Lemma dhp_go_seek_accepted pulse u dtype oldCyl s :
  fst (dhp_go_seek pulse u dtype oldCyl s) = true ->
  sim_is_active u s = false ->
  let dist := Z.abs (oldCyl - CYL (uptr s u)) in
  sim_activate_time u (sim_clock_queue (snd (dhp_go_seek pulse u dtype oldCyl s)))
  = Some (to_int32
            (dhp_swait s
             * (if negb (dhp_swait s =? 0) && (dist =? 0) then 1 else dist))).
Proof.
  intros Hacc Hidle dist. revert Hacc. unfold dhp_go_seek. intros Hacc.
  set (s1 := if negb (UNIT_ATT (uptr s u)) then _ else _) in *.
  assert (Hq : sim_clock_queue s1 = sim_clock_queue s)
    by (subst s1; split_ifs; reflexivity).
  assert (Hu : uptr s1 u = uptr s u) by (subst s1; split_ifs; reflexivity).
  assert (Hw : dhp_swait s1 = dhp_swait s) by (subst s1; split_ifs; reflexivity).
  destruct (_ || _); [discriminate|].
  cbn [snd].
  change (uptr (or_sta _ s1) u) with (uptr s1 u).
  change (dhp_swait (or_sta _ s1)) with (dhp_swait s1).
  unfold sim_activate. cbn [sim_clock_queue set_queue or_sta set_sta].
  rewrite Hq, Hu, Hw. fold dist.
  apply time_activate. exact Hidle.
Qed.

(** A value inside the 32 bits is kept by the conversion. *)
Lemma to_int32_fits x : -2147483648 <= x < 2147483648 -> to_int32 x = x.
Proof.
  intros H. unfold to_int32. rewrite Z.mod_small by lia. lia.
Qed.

--

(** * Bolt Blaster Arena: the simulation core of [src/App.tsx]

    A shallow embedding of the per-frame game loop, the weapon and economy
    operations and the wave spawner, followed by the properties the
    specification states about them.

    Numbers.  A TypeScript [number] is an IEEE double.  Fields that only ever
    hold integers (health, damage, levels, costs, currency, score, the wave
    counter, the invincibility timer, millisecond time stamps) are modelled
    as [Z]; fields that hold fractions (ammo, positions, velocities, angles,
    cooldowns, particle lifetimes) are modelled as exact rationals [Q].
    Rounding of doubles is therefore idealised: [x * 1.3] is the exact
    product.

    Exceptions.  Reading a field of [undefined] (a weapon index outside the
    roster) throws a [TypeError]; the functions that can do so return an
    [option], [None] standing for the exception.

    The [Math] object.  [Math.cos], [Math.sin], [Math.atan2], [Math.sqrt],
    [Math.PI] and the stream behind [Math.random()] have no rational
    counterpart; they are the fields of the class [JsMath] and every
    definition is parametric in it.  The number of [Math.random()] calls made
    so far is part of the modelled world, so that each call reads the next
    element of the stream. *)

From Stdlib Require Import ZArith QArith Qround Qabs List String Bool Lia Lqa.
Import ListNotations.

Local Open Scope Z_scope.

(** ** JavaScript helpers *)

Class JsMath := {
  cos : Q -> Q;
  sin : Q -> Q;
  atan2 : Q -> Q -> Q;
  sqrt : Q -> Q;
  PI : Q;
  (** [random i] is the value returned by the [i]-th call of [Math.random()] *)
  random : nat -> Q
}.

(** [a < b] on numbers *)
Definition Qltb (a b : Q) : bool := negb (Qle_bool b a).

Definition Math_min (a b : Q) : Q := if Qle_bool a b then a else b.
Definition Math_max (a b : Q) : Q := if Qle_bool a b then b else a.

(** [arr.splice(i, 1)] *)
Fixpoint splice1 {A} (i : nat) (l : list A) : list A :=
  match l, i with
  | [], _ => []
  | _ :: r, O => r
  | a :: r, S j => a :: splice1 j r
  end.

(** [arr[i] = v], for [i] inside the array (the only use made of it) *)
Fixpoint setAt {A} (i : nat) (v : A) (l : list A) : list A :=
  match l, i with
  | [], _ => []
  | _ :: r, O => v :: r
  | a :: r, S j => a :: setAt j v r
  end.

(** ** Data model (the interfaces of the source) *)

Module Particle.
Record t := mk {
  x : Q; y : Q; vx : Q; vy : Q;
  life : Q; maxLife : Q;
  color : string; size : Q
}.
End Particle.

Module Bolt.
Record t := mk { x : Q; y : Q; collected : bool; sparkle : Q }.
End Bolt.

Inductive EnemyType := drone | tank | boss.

## ABOUT THIS TASK
All that is wanted is an exact copy of the lines above from the one with "(** ** JavaScript helpers *)" through the one with "(** [a < b] on numbers *)", with both ends included.

## SOLUTION TO THIS TASK
(** ** JavaScript helpers *)

Class JsMath := {
  cos : Q -> Q;
  sin : Q -> Q;
  atan2 : Q -> Q -> Q;
  sqrt : Q -> Q;
  PI : Q;
  (** [random i] is the value returned by the [i]-th call of [Math.random()] *)
  random : nat -> Q
}.

(** [a < b] on numbers *)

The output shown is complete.